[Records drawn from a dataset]
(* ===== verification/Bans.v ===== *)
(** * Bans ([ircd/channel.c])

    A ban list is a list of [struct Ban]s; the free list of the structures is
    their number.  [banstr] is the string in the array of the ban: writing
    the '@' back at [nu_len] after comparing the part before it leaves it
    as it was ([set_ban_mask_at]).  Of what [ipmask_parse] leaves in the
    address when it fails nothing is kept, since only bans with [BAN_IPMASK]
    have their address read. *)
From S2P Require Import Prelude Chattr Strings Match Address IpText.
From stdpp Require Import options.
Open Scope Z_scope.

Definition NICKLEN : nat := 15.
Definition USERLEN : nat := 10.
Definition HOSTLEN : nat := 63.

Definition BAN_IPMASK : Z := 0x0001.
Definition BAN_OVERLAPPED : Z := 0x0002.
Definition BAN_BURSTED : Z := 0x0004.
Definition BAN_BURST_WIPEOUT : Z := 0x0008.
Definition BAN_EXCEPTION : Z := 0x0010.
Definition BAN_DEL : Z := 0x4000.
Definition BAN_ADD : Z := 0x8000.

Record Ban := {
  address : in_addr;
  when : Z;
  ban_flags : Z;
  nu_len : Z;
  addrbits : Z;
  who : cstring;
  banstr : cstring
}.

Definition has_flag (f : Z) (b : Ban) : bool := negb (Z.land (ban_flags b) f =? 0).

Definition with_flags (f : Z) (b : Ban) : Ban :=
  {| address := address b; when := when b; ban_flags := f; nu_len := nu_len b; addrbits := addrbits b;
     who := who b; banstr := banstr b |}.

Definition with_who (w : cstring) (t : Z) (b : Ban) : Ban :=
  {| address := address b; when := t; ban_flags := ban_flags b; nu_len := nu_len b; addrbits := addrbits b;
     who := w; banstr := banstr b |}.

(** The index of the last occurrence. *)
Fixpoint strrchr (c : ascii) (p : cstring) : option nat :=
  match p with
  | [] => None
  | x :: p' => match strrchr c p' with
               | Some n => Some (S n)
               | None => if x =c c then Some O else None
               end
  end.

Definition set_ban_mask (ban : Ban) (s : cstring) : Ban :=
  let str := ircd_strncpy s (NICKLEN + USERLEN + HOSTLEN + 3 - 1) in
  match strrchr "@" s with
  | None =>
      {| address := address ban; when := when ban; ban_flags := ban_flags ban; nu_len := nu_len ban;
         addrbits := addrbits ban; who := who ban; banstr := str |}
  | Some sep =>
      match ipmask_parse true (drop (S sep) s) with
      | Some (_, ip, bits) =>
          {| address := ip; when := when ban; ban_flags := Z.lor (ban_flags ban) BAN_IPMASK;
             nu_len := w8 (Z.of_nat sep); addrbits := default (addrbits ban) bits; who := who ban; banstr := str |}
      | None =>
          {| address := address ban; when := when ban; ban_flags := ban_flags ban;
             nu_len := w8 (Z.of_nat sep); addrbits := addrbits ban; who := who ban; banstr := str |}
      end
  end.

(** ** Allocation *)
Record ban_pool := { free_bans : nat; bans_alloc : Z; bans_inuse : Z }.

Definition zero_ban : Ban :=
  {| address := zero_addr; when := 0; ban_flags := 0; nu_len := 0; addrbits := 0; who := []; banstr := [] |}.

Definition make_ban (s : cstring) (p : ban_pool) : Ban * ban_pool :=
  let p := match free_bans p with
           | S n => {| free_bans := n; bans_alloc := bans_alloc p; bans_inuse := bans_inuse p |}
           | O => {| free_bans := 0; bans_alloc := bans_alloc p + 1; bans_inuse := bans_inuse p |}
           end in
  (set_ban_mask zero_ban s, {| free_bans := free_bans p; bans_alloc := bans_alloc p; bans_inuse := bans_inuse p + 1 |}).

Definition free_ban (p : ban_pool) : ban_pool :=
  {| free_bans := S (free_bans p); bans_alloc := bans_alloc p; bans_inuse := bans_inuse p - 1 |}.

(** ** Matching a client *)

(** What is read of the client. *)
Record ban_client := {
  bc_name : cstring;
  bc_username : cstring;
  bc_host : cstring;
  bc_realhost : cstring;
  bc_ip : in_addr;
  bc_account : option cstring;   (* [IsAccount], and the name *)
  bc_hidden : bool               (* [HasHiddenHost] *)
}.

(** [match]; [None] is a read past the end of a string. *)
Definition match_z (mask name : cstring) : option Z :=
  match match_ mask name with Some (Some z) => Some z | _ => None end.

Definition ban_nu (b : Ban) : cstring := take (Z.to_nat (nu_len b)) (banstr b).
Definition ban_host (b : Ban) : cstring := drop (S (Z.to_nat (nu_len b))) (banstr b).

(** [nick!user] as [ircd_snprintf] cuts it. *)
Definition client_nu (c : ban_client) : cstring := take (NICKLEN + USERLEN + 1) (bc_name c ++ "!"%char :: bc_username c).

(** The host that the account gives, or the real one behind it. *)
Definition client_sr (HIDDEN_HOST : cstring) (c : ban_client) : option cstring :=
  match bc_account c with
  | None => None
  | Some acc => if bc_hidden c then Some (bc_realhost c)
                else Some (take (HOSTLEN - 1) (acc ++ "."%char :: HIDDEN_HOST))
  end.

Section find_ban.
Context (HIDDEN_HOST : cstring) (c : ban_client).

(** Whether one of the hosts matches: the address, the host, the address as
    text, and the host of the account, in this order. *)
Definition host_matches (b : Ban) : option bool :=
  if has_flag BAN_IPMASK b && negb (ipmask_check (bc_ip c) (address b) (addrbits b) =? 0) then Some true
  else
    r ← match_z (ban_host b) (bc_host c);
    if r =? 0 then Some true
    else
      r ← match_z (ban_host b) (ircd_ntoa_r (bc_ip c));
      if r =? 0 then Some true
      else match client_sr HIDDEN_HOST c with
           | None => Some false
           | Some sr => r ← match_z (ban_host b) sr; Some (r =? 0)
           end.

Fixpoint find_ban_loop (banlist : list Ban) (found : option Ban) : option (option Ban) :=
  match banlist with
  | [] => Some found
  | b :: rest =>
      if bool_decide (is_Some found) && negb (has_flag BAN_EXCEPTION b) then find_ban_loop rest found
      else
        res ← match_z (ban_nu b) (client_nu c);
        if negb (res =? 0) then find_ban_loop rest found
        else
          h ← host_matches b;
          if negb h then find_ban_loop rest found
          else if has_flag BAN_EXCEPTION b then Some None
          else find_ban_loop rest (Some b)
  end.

:: TASK ::
Transcribe every entry exactly.

:: ANSWER TO THIS EXERCISE ::
(* ===== verification/Bans.v ===== *)
(** * Bans ([ircd/channel.c])

    A ban list is a list of [struct Ban]s; the free list of the structures is
    their number.  [banstr] is the string in the array of the ban: writing
    the '@' back at [nu_len] after comparing the part before it leaves it
    as it was ([set_ban_mask_at]).  Of what [ipmask_parse] leaves in the
    address when it fails nothing is kept, since only bans with [BAN_IPMASK]
    have their address read. *)
From S2P Require Import Prelude Chattr Strings Match Address IpText.
From stdpp Require Import options.
Open Scope Z_scope.

Definition NICKLEN : nat := 15.
Definition USERLEN : nat := 10.
Definition HOSTLEN : nat := 63.

Definition BAN_IPMASK : Z := 0x0001.
Definition BAN_OVERLAPPED : Z := 0x0002.
Definition BAN_BURSTED : Z := 0x0004.
Definition BAN_BURST_WIPEOUT : Z := 0x0008.
Definition BAN_EXCEPTION : Z := 0x0010.
Definition BAN_DEL : Z := 0x4000.
Definition BAN_ADD : Z := 0x8000.

Record Ban := {
  address : in_addr;
  when : Z;
  ban_flags : Z;
  nu_len : Z;
  addrbits : Z;
  who : cstring;
  banstr : cstring
}.

Definition has_flag (f : Z) (b : Ban) : bool := negb (Z.land (ban_flags b) f =? 0).

Definition with_flags (f : Z) (b : Ban) : Ban :=
  {| address := address b; when := when b; ban_flags := f; nu_len := nu_len b; addrbits := addrbits b;
     who := who b; banstr := banstr b |}.

Definition with_who (w : cstring) (t : Z) (b : Ban) : Ban :=
  {| address := address b; when := t; ban_flags := ban_flags b; nu_len := nu_len b; addrbits := addrbits b;
     who := w; banstr := banstr b |}.

(** The index of the last occurrence. *)
Fixpoint strrchr (c : ascii) (p : cstring) : option nat :=
  match p with
  | [] => None
  | x :: p' => match strrchr c p' with
               | Some n => Some (S n)
               | None => if x =c c then Some O else None
               end
  end.

Definition set_ban_mask (ban : Ban) (s : cstring) : Ban :=
  let str := ircd_strncpy s (NICKLEN + USERLEN + HOSTLEN + 3 - 1) in
  match strrchr "@" s with
  | None =>
      {| address := address ban; when := when ban; ban_flags := ban_flags ban; nu_len := nu_len ban;
         addrbits := addrbits ban; who := who ban; banstr := str |}
  | Some sep =>
      match ipmask_parse true (drop (S sep) s) with
      | Some (_, ip, bits) =>
          {| address := ip; when := when ban; ban_flags := Z.lor (ban_flags ban) BAN_IPMASK;
             nu_len := w8 (Z.of_nat sep); addrbits := default (addrbits ban) bits; who := who ban; banstr := str |}
      | None =>
          {| address := address ban; when := when ban; ban_flags := ban_flags ban;
             nu_len := w8 (Z.of_nat sep); addrbits := addrbits ban; who := who ban; banstr := str |}
      end
  end.

(** ** Allocation *)
Record ban_pool := { free_bans : nat; bans_alloc : Z; bans_inuse : Z }.

Definition zero_ban : Ban :=
  {| address := zero_addr; when := 0; ban_flags := 0; nu_len := 0; addrbits := 0; who := []; banstr := [] |}.

Definition make_ban (s : cstring) (p : ban_pool) : Ban * ban_pool :=
  let p := match free_bans p with
           | S n => {| free_bans := n; bans_alloc := bans_alloc p; bans_inuse := bans_inuse p |}
           | O => {| free_bans := 0; bans_alloc := bans_alloc p + 1; bans_inuse := bans_inuse p |}
           end in
  (set_ban_mask zero_ban s, {| free_bans := free_bans p; bans_alloc := bans_alloc p; bans_inuse := bans_inuse p + 1 |}).

Definition free_ban (p : ban_pool) : ban_pool :=
  {| free_bans := S (free_bans p); bans_alloc := bans_alloc p; bans_inuse := bans_inuse p - 1 |}.

(** ** Matching a client *)

(** What is read of the client. *)
Record ban_client := {
  bc_name : cstring;
  bc_username : cstring;
  bc_host : cstring;
  bc_realhost : cstring;
  bc_ip : in_addr;
  bc_account : option cstring;   (* [IsAccount], and the name *)
  bc_hidden : bool               (* [HasHiddenHost] *)
}.

(** [match]; [None] is a read past the end of a string. *)
Definition match_z (mask name : cstring) : option Z :=
  match match_ mask name with Some (Some z) => Some z | _ => None end.

Definition ban_nu (b : Ban) : cstring := take (Z.to_nat (nu_len b)) (banstr b).
Definition ban_host (b : Ban) : cstring := drop (S (Z.to_nat (nu_len b))) (banstr b).

(** [nick!user] as [ircd_snprintf] cuts it. *)
Definition client_nu (c : ban_client) : cstring := take (NICKLEN + USERLEN + 1) (bc_name c ++ "!"%char :: bc_username c).

(** The host that the account gives, or the real one behind it. *)
Definition client_sr (HIDDEN_HOST : cstring) (c : ban_client) : option cstring :=
  match bc_account c with
  | None => None
  | Some acc => if bc_hidden c then Some (bc_realhost c)
                else Some (take (HOSTLEN - 1) (acc ++ "."%char :: HIDDEN_HOST))
  end.

Section find_ban.
Context (HIDDEN_HOST : cstring) (c : ban_client).

(** Whether one of the hosts matches: the address, the host, the address as
    text, and the host of the account, in this order. *)
Definition host_matches (b : Ban) : option bool :=
  if has_flag BAN_IPMASK b && negb (ipmask_check (bc_ip c) (address b) (addrbits b) =? 0) then Some true
  else
    r ← match_z (ban_host b) (bc_host c);
    if r =? 0 then Some true
    else
      r ← match_z (ban_host b) (ircd_ntoa_r (bc_ip c));
      if r =? 0 then Some true
      else match client_sr HIDDEN_HOST c with
           | None => Some false
           | Some sr => r ← match_z (ban_host b) sr; Some (r =? 0)
           end.

Fixpoint find_ban_loop (banlist : list Ban) (found : option Ban) : option (option Ban) :=
  match banlist with
  | [] => Some found
  | b :: rest =>
      if bool_decide (is_Some found) && negb (has_flag BAN_EXCEPTION b) then find_ban_loop rest found
      else
        res ← match_z (ban_nu b) (client_nu c);
        if negb (res =? 0) then find_ban_loop rest found
        else
          h ← host_matches b;
          if negb h then find_ban_loop rest found
          else if has_flag BAN_EXCEPTION b then Some None
          else find_ban_loop rest (Some b)
  end.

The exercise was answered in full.